Definition generateApiCommit (fileName : string) (context : Context)
  : string :=
  "api: update API endpoints or services

- Modify API functionality
- Improve request/response handling
- Enhance service integration".

Definition generateSecurityCommit (fileName : string) (context : Context)
  : string :=
  "security: enhance security in " +:+ fileName +:+ "

- Implement security improvements
- Address potential vulnerabilities
- Strengthen authentication/authorization".

Definition generatePerformanceCommit (fileName : string) (context : Context)
  : string :=
  "perf: optimize performance in " +:+ fileName +:+ "

- Improve code efficiency and speed
- Reduce memory usage and processing time
- Enhance overall application performance".

Definition generateChoreCommit (fileName : string) (context : Context)
  : string :=
  "chore: update " +:+ fileName +:+ "

- Make necessary changes to improve functionality
- Update code as required
- Maintain project standards".

(** The table [templates], indexed by [changeType]. *)
Definition generateLocalPatternBasedCommit (diff : string)
           (analysis : DiffAnalysis) : string :=
  let context := analyzeCommitContext diff analysis in
  let name := fileName analysis in
  match changeType analysis with
  | bugFix => generateBugFixCommit name context
  | security => generateSecurityCommit name context
  | performance => generatePerformanceCommit name context
  | feature => generateFeatureCommit name context
  | refactor => generateRefactorCommit name context
  | styling => generateStylingCommit name context
  | test => generateTestCommit name context
  | docs => generateDocsCommit name context
  | config => generateConfigCommit name context
  | database => generateDatabaseCommit name context
  | api => generateApiCommit name context
  | chore => generateChoreCommit name context
  end.

End LocalGenerator.

(** ** Health tracker: [providerHealth] and [updateProviderHealth] *)

Module Health.

Record ProviderHealth : Type := mkHealth {
  name : string;
  isHealthy : bool;
  successRate : Q;
  avgResponseTime : Q;
  lastSuccess : Z;
  consecutiveFailures : nat;
  priority : Z
}.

____________

All lines from the listing above that include "fileName" should be shown.

Definition generateApiCommit (fileName : string) (context : Context)
Definition generateSecurityCommit (fileName : string) (context : Context)
  "security: enhance security in " +:+ fileName +:+ "
Definition generatePerformanceCommit (fileName : string) (context : Context)
  "perf: optimize performance in " +:+ fileName +:+ "
Definition generateChoreCommit (fileName : string) (context : Context)
  "chore: update " +:+ fileName +:+ "
  let name := fileName analysis in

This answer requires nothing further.